Applications that are run on Heroku typically have a unique domain used to route HTTP requests to the correct application container or dyno. Each of the dynos are spread across a "dyno grid" which consists of several servers. Heroku's Git server handles application repository pushes from permitted users.

All Heroku services are hosted on Amazon's EC2 cloud-computing platform.

== Products ==

- The Heroku Platform
 The Heroku network runs the customer's apps in virtual containers which execute on a reliable runtime environment. Heroku calls these containers "Dynos". These Dynos can run code written in Node, Ruby, PHP, Go, Scala, Python, Java, or Clojure. Heroku also provides custom build packs with which the developer can deploy apps in any other language. Heroku lets the developer scale the app instantly just by either increasing the number of dynos or by changing the type of dyno the app runs in.
- Heroku Postgres
 Heroku Postgres is the Cloud database (DBaaS) service for Heroku based on PostgreSQL. Heroku Postgres provides features like continuous protection, rollback, and high availability; also forks, followers, and data clips.
- Heroku Redis
 Heroku Redis is the customized Redis from Heroku to provide a better developer experience. It is fully managed and is provided as a service by Heroku.
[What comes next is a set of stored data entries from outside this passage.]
(* ===== verification/Websock.v ===== *)
(** * The buffered WebSocket of noVNC
    (src/ControlServer/web/www/novnc/core/websock.js)

    A [Websock] keeps its receive queue in one typed array, and hands out views
    of that array: the arrays live in a heap, [sk_heap], and a [view] names its
    array, so that what a later message does to a view can be told.  Each
    method is a method in [M sock]; the [message] callback belongs to the
    object that holds the socket, hence [recv_message] runs in that object. *)

From S2P Require Import Prelude.

Module Websock.
Local Open Scope js_scope.

Definition MAX_RQ_GROW_SIZE : Z := 40 * 1024 * 1024.

Inductive ready_state := CONNECTING | OPEN | CLOSING | CLOSED.

#[export] Instance ready_state_eq_dec : EqDecision ready_state.
Proof. solve_decision. Defined.

(** [new Uint8Array(buffer, off, len)] *)
Record view := View { v_buf : nat; v_off : Z; v_len : Z }.

Abbreviation heap := (gmap nat (list Z)).

(** The bytes a view shows now. *)
Definition view_bytes (h : heap) (v : view) : list Z :=
  slice (default [] (h !! v_buf v)) (v_off v) (v_len v).

Record sock := Sock {
  sk_websocket : option ready_state;
  sk_rQi : Z;
  sk_rQlen : Z;
  sk_rQbufferSize : Z;
  sk_rQmax : Z;
  sk_rQ : nat;                  (* the array of the receive queue *)
  sk_sQbufferSize : Z;
  sk_sQlen : Z;
  sk_sQ : list Z;
  sk_heap : heap;
  sk_receiving : bool;          (* the socket's onmessage is _recv_message *)
  sk_sent : list (list Z) }.    (* what [_websocket.send] was given *)

#[export] Instance eta_sock : Eta sock := fun s =>
  Sock (sk_websocket s) (sk_rQi s) (sk_rQlen s) (sk_rQbufferSize s) (sk_rQmax s) (sk_rQ s)
    (sk_sQbufferSize s) (sk_sQlen s) (sk_sQ s) (sk_heap s) (sk_receiving s) (sk_sent s).

(** [new Websock()], for a receive buffer of [size] bytes (4 MiB in the code). *)
Definition constructor (size : Z) : sock := {|
  sk_websocket := None; sk_rQi := 0; sk_rQlen := 0; sk_rQbufferSize := size;
  sk_rQmax := size / 8; sk_rQ := 0; sk_sQbufferSize := 1024 * 10; sk_sQlen := 0;
  sk_sQ := []; sk_heap := ∅; sk_receiving := false; sk_sent := [] |}.

(** ** Receive queue *)

Definition rQ_buf (s : sock) : list Z := default [] (sk_heap s !! sk_rQ s).
Definition rQlen (s : sock) : Z := sk_rQlen s - sk_rQi s.

Definition rQpeek8 : M sock num := gets (fun s => aget (rQ_buf s) (sk_rQi s)).
Definition rQskipBytes (n : Z) : M sock unit := modify (fun s => s <| sk_rQi := sk_rQi s + n |>).

(** [for (byte = bytes - 1; byte >= 0; byte--) res += rQ[rQi++] << (byte * 8)] *)
Fixpoint rQshift_loop (k : nat) (res : Z) : M sock Z :=
  match k with
  | O => mret res
  | S byte =>
      b ← rQpeek8; rQskipBytes 1;;
      rQshift_loop byte (res + (nint b <<. (Z.of_nat byte * 8)))
  end.
Definition rQshift (n : nat) : M sock Z := rQshift_loop n 0.
Definition rQshift8 : M sock Z := rQshift 1.
Definition rQshift16 : M sock Z := rQshift 2.
Definition rQshift32 : M sock Z := rQshift 4.

(** [new Uint8Array(this._rQ.buffer, off, len)] *)
Definition rQview (off len : Z) : M sock view :=
  s ← gets id;
  if (off <? 0) || (len <? 0) || (zlen (rQ_buf s) <? off + len) then throw RangeError
  else mret {| v_buf := sk_rQ s; v_off := off; v_len := len |}.

Definition rQshiftBytes (len : option Z) : M sock view :=
  n ← gets (fun s => default (rQlen s) len);
  rQskipBytes n;;
  i ← gets sk_rQi; rQview (i - n) n.

(** The bytes of [rQshiftBytes] at the time of the call. *)
Definition rQtake (len : Z) : M sock (list Z) :=
  v ← rQshiftBytes (Some len); gets (fun s => view_bytes (sk_heap s) v).

Fixpoint rQshiftStr_loop (fuel : nat) (i len : Z) (str : list Z) : M sock (list Z) :=
  match fuel with
  | O => mret str
  | S fuel =>
      if i <? len then
        part ← rQtake (Z.min 4096 (len - i));
        rQshiftStr_loop fuel (i + 4096) len (str ++ part)
      else mret str
  end.
Definition rQshiftStr (len : option Z) : M sock (list Z) :=
  n ← gets (fun s => default (rQlen s) len);
  rQshiftStr_loop (Z.to_nat (n / 4096) + 2) 0 n [].

(** [target.set(...)]: the new contents of [target]. *)
Definition rQshiftTo (target : list Z) (len : option Z) : M sock (list Z) :=
  n ← gets (fun s => default (rQlen s) len);
  i ← gets sk_rQi; v ← rQview i n;
  if zlen target <? n then throw RangeError
  else
    rQskipBytes n;; gets (fun s => splice target 0 (view_bytes (sk_heap s) v)).

Definition rQslice (start : Z) (fin : option Z) : M sock view :=
  s ← gets id; rQview (sk_rQi s + start) (default (rQlen s) fin - start).

(** [goback] is absent or 0 when there is nothing to put back. *)
Definition rQwait (n goback : Z) : M sock bool :=
  s ← gets id;
  if rQlen s <? n then
    (if goback =? 0 then skip
     else if sk_rQi s <? goback then throw (Error "rQwait cannot backup")
     else rQskipBytes (- goback));;
    mret true
  else mret false.

(** ** Send queue *)

Definition encode_message (s : sock) : list Z := slice (sk_sQ s) 0 (sk_sQlen s).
It helps in managing instances with a CLI, associate data with Postgres to gain business insights using SQL tools, and lets customer gain performance visibility.
- Heroku Teams
 Heroku Teams is a team management tool which provides collaboration and controls to bring a customer's developers, processes, and tools together in order to build better software. With Heroku Teams, teams can self-organize, add, and manage members, get fine-grained control with app-level permissions, and also use collaboration tools like Heroku Pipelines. It also provides delegated administration and centralized billing.
- Heroku Enterprise
 Heroku Enterprise provides services to large companies which help them to improve collaboration among different teams. It provides a set of features like fine-grained access controls, identity federation, and private spaces to manage their enterprise application development process, resources, and users.
- Heroku Connect
 Heroku Connect lets users create Heroku apps that can easily integrate with Salesforce deployments at scale. This is done by having seamless data synchronization between Heroku Postgres databases and Salesforce organizations.
- Heroku Elements
 Heroku Elements provides users with Add-ons (tools and services for developing, extending, and operating the app), Buildpacks (which automate the build processes for the preferred languages and frameworks), and Buttons (a tool for the one-click provisioning, configuring, and deployment of third party components, libraries, and patterns).